Does creativity make human intelligence special?
It may appear so at first glance. Though machines can calculate, analyze, and even perceive, creativity may seem far out of reach. Perhaps this is because we find it mysterious, even in ourselves. How can the output of a machine be anything more than that which is determined by its programmers?
Increasingly, however, artificial intelligence is moving into creativity’s hallowed domain, from art to industry. And though much is already possible, the future is sure to bring ever more creative machines.

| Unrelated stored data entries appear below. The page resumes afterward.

(** * Map and weather services agent: shallow embedding and verification

    The development embeds the parts of the repository that the
    specification talks about:

    - [map_servers/routing_server.py]   (module [Routing])
    - [map_servers/poi_server.py]       (module [POI])
    - [map_servers/geocoding_server.py] (module [Geocoding])
    - [weather_agent.py]                (module [Agent])

    Modelling conventions.

    - Python [float] values are read as real numbers ([R]): [math.sin],
      [math.cos], [math.atan2] and the arithmetic are the real ones, and
      comparisons are decided classically ([Rle_dec]), so functions on
      floats are reasoned about, not evaluated.  Infinities and NaN are
      not modelled.  Rounding is kept where it decides whether a
      function returns: the double the distance functions hold in [a]
      differs from the real number by a rounding error, which can put
      it outside [0, 1], where [math.sqrt] raises [ValueError].  That
      error is a parameter ([PyMath.Float64]).  One lemma of
      [RoutingFacts] bounds what rounding does to the sum of the step
      distances of a route.
    - Python [str] values are byte strings ([string]); the two brace
      characters scanned for by the agent are ASCII, so scanning the
      bytes of a UTF-8 encoded text finds the same braces and cuts out
      the same substrings.
    - A coroutine that may raise is a function into [outcome]; a method
      that touches [self.session] threads the server record explicitly
      (monad [M]).
    - Calls that leave the process (the completion endpoint of the
      language model, the weather tools) are oracles passed as arguments,
      and every call is recorded in a trace. *)

From Stdlib Require Import Reals Lra Lia ZArith QArith List String Ascii Bool.
From Stdlib Require Import DecimalString.
From Stdlib Require Import Permutation Sorted.
Import ListNotations.

Set Implicit Arguments.

(* ================================================================== *)
(** * Part I: definitions                                              *)
(* ================================================================== *)

(** ** Python runtime: exceptions, outcomes, slices *)

Module Py.

(** Exception classes.  Only subclasses of [Exception] are modelled, so
    [isinstance(e, Exception)] holds of every raised value below; the
    handlers of the repository tell [JSONDecodeError] from the rest. *)
Inductive exn_class : Type :=
| ValueError
| TypeError
| AttributeError
| JSONDecodeError
| OtherException.

(** An exception object; [T] is the type of its message ([str(e)]). *)
Record exn (T : Type) : Type := Exn { exn_cls : exn_class; exn_msg : T }.

Definition is_JSONDecodeError {T : Type} (e : exn T) : bool :=
  match exn_cls e with
  | JSONDecodeError => true
  | _ => false
  end.

Inductive outcome (T A : Type) : Type :=
| Returned (a : A)
| Raised (e : exn T).
Arguments Returned {T A} a.
Arguments Raised {T A} e.

(** State and exception monad for the methods of a server object. *)
Definition M (S T A : Type) : Type := S -> outcome T A * S.

Definition ret {S T A : Type} (a : A) : M S T A := fun s => (Returned a, s).

Definition raise {S T A : Type} (e : exn T) : M S T A :=
  fun s => (Raised e, s).

Definition bind {S T A B : Type} (m : M S T A) (k : A -> M S T B)
  : M S T B :=
  fun s =>
    match m s with
    | (Returned a, s') => k a s'
    | (Raised e, s') => (Raised e, s')
    end.

(** A computation that does not touch the state. *)
Definition lift {S T A : Type} (o : outcome T A) : M S T A := fun s => (o, s).

(** [l[:n]] for a Python [int] [n]: a negative bound counts from the
    end of the list. *)
Definition slice_to {A : Type} (n : Z) (l : list A) : list A :=
  if (0 <=? n)%Z then firstn (Z.to_nat n) l
  else firstn (List.length l - Z.to_nat (- n)) l.

(** Comparison of floats, as booleans. *)
Definition fle (x y : R) : bool := if Rle_dec x y then true else false.
Definition flt (x y : R) : bool := if Rlt_dec x y then true else false.
Definition feq (x y : R) : bool := if Req_dec_T x y then true else false.

(** Pieces of an f-string: literal text and formatted floats. *)
Inductive fpart : Type :=
| Lit (s : string)
| Flt (x : R).

Definition fstring : Type := list fpart.

End Py.

Notation "x <- m ;; k" := (Py.bind m (fun x => k))
  (at level 61, m at next level, right associativity).

(** ** [math] and the Haversine formula *)

Module PyMath.

Import Py.
Open Scope R_scope.

(** [math.radians]. *)
Definition radians (x : R) : R := x * (PI / 180).

(** [math.atan2 y x], by quadrant. *)
Definition atan2 (y x : R) : R :=
  if Rlt_dec 0 x then atan (y / x)
  else if Rlt_dec x 0 then
    (if Rle_dec 0 y then atan (y / x) + PI else atan (y / x) - PI)
  else if Rlt_dec 0 y then PI / 2
  else if Rlt_dec y 0 then - (PI / 2)
  else 0.

(** [math.sqrt]: a negative argument is a [ValueError]. *)
Definition domain_error : exn fstring :=
  Exn ValueError [Lit "math domain error"].

Definition math_sqrt (x : R) : outcome fstring R :=
  if flt x 0 then Raised domain_error else Returned (sqrt x).

(** Binary64 arithmetic, as far as the distance functions depend on it.
    [a_error lat1 lon1 lat2 lon2] is the rounding error of the double
    that [_calculate_haversine_distance] and [_calculate_distance] hold
    in their variable [a] for these arguments: the double minus the
    real number the expression stands for.  Three facts of IEEE
    arithmetic are kept with it.  Between a point and itself the double
    is exactly zero ([x - x] is [0.0], and so are its sine and every
    product with it).  Exchanging the two points gives the same double
    (the differences change sign only, the sine is odd, the product of
    the cosines commutes).  For coordinates of the globe the error is
    far below 10^-12 (a handful of operations on numbers of magnitude
    at most 4, each correct to a relative error of about 10^-16). *)
Record Float64 : Type := {
  a_error : R -> R -> R -> R -> R;
  a_error_same_point :
    forall lat lon, a_error lat lon lat lon = 0;
  a_error_symmetric :
    forall lat1 lon1 lat2 lon2,
      a_error lat1 lon1 lat2 lon2 = a_error lat2 lon2 lat1 lon1;
  a_error_on_globe :
    forall lat1 lon1 lat2 lon2,
      -90 <= lat1 <= 90 -> -180 <= lon1 <= 180 ->
      -90 <= lat2 <= 90 -> -180 <= lon2 <= 180 ->
      Rabs (a_error lat1 lon1 lat2 lon2) <= 0.000000000001
}.

(** Arithmetic without rounding error, for runs on concrete inputs. *)
Definition exact : Float64.
Proof.
  refine {| a_error := fun _ _ _ _ => 0 |}.
  - reflexivity.
  - reflexivity.
  - intros. rewrite Rabs_R0. lra.
Defined.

What Is Machine Creativity?
Robotic art is just one example of machine creativity, a rapidly growing sub-field that sits somewhere between the study of artificial intelligence and human psychology.
The winning paintings from the 2017 Robot Art Competition are strikingly reminiscent of those showcased each spring at university exhibitions for graduating art students. Like the works produced by skilled artists, the compositions dreamed up by the competition’s robotic painters are aesthetically ambitious. One robot-made painting features a man’s bearded face gazing intently out from the canvas, his eyes locking with the viewer’s. Another abstract painting, “inspired” by data from EEG signals, visually depicts the human emotion of misery with jagged, gloomy stripes of black and purple.
More broadly, a creative machine is software (sometimes encased in a robotic body) that synthesizes inputs to generate new and valuable ideas, solutions to complex scientific problems, or original works of art. In a process similar to that followed by a human artist or scientist, a creative machine begins its work by framing a problem. Next, its software specifies the requirements the solution should have before generating “answers” in the form of original designs, patterns, or some other form of output.
Although the notion of machine creativity sounds a bit like science fiction, the basic concept is one that has been slowly developing for decades.
Nearly 50 years ago while a high school student, inventor and futurist Ray Kurzweil created software that could analyze the patterns in musical compositions and then compose new melodies in a similar style. Aaron, one of the world’s most famous painting robots, has been hard at work since the 1970s.
Industrial designers have used an automated, algorithm-driven process for decades to design computer chips (or machine parts) whose layout (or form) is optimized for a particular function or environment. Emily Howell, a computer program created by David Cope, writes original works in the style of classical composers, some of which have been performed by human orchestras to live audiences.
What’s different about today’s new and emerging generation of robotic artists, scientists, composers, authors, and product designers is their ubiquity and power.
“The recent explosion of artificial creativity has been enabled by the rapid maturation of the same exponential technologies that have already re-drawn our daily lives.”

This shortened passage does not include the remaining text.